As initially reported in elastic/kibana#71374 by @BenB196

Describe the feature:
The SIEM detection rules for network events for "event.action : firewall-rules" should not create signals for "event.outcome : (deny or denied)" values.

Describe a specific use case for the feature:
These are all false positive results as the firewall is doing its job and preventing these connections. In high traffic firewalls, 10s or 100s of thousands of signals can be generated within 24 hours, that are all false positives.

[BenB196]

Another word that should be ignored is "Deny" as that is another possibility.
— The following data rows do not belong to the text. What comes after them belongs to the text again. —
(** src/src/bit_torrent/session/bep/pipeline.rs:63-69 [Pipeline::unchoke, choke] *)
Definition set_choking (v : bool) (self : Pipeline) : Pipeline :=
  mkPipeline (pl_peer self) (pl_bitfield self) v (am_interested self)
    (peer_choking self) (peer_interested self) (pending self).

(** src/src/bit_torrent/session/bep/pipeline.rs:79-85 [Pipeline::on_peer_interested, on_peer_not_interested] *)
Definition set_peer_interested (v : bool) (self : Pipeline) : Pipeline :=
  mkPipeline (pl_peer self) (pl_bitfield self) (am_choking self) (am_interested self)
    (peer_choking self) v (pending self).

(** src/src/bit_torrent/session/bep/pipeline.rs:95-97 [Pipeline::clear_piece] *)
Definition clear_piece (self : Pipeline) (index : Z) : Pipeline :=
  set_pending self (pending self ∖ {[ index ]}).

(** src/src/bit_torrent/session/bep/pipeline.rs:99-102 [Pipeline::set_bitfield] *)
Definition pipeline_set_bitfield (self : Pipeline) (index : nat) : option Pipeline :=
  bf ← BitField.set (pl_bitfield self) index;
  Some (mkPipeline (pl_peer self) bf (am_choking self) (am_interested self)
          (peer_choking self) (peer_interested self) (pending self)).

(** The loop of [fill_requests], with [slots > 0] slots left. *)
Fixpoint fill_loop (candidates : list nat) (pend : gset Z) (slots : nat) (acc : list Z)
    : gset Z * list Z :=
  match candidates with
  | [] => (pend, acc)
  | piece_index :: candidates =>
    let index := u32 (Z.of_nat piece_index) in
    let '(pend, slots, acc) :=
      if decide (index ∈ pend) then (pend, slots, acc)
      else ({[ index ]} ∪ pend, slots - 1, acc ++ [index]) in
    if slots =? 0 then (pend, acc) else fill_loop candidates pend slots acc
  end.

(** src/src/bit_torrent/session/bep/pipeline.rs:104-144 [Pipeline::fill_requests] *)
Definition fill_requests (self : Pipeline) (received : option Z) (session_bitfield : BitField)
    : Pipeline * list Z :=
  if peer_choking self then (self, [])
  else
    let pend := match received with Some index => pending self ∖ {[ index ]}
                                  | None => pending self end in
    let available_slots := MAX_PIPELINE - size pend in
    if available_slots =? 0 then (set_pending self pend, [])
    else
      let '(pend, requests) :=
        fill_loop (BitField.difference (pl_bitfield self) session_bitfield) pend
          available_slots [] in
      (set_pending self pend, requests).
End Pipeline.

(** * The session, as the handlers see it *)

(** src/src/bit_torrent/session/bep/mod.rs:13-18 [PeerState] *)
Inductive PeerState :=
| Connecting
| Pending (peer_id : list Z) (we_initiated : bool)
| Active (pipeline : Pipeline).

(** src/src/bit_torrent/session/state.rs:167-172 [ActiveMode] *)
Inductive ActiveMode := MDownloading | MSeeding | MIdle.

(** src/src/bit_torrent/session/session.rs:44-55 [TorrentSession]

    What the handlers use of it, with the router's own id. *)
Record Session := mkSession {
  s_info_hash : InfoHash;
  s_piece_count : nat;
  s_mode : ActiveMode;
  s_bitfield : BitField;
  s_peers : gmap SocketAddr PeerState;
  s_host_id : list Z;
}.

Definition with_bitfield (s : Session) (bf : BitField) : Session :=
  mkSession (s_info_hash s) (s_piece_count s) (s_mode s) bf (s_peers s) (s_host_id s).
Definition with_peers (s : Session) (ps : gmap SocketAddr PeerState) : Session :=
  mkSession (s_info_hash s) (s_piece_count s) (s_mode s) (s_bitfield s) ps (s_host_id s).

(** What a handler does besides changing the session: messages sent, and what it puts
    in the channels of the writer and of the reader. *)
Inductive Effect :=
| Sent (peer : SocketAddr) (message : StandardMessage)
| ToWriter (index : Z) (data : list Z)
| ToReader (index : Z).

(** ** The handler monad *)

Definition H (A : Type) : Type :=
  Session → option (Session * list Effect * Result BepRouterError A).

Definition hret {A} (a : A) : H A := λ s, Some (s, [], Ok a).
Definition hbind {A B} (m : H A) (k : A → H B) : H B := λ s,
  match m s with
  | None => None
  | Some (s, o, Err e) => Some (s, o, Err e)
  | Some (s, o, Ok a) =>
    match k a s with
    | None => None
    | Some (s, o', r) => Some (s, o ++ o', r)
    end
  end.
Definition herr {A} (e : BepRouterError) : H A := λ s, Some (s, [], Err e).
Definition hget : H Session := λ s, Some (s, [], Ok s).
Definition hput (s : Session) : H unit := λ _, Some (s, [], Ok tt).
Definition hemit (e : Effect) : H unit := λ s, Some (s, [e], Ok tt).
Definition hopt {A} (o : option A) : H A := λ s,
  match o with None => None | Some a => Some (s, [], Ok a) end.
Something that is somewhat interesting. Is that these values don't appear to match ECS, which say that event.outcome should only have 3 values:

Important: The field value must be one of the following:

failure, success, unknown

Unsure why the Filebeat module doesn't follow this standard.

[botelastic]

This issue has been automatically marked as stale because it has not had recent activity. It will be closed if no further activity occurs. Thank you for your contributions.

[terrancedejesus]

Closing this issue based on the following conclusion.

• Date of issue and successful merges related
• No current rules exist using event.action and keyword firewall-rules
• No rules containing event.outcome where deny or failure or block exist. failure exists but is not related to Firewall deny/block connections as expected.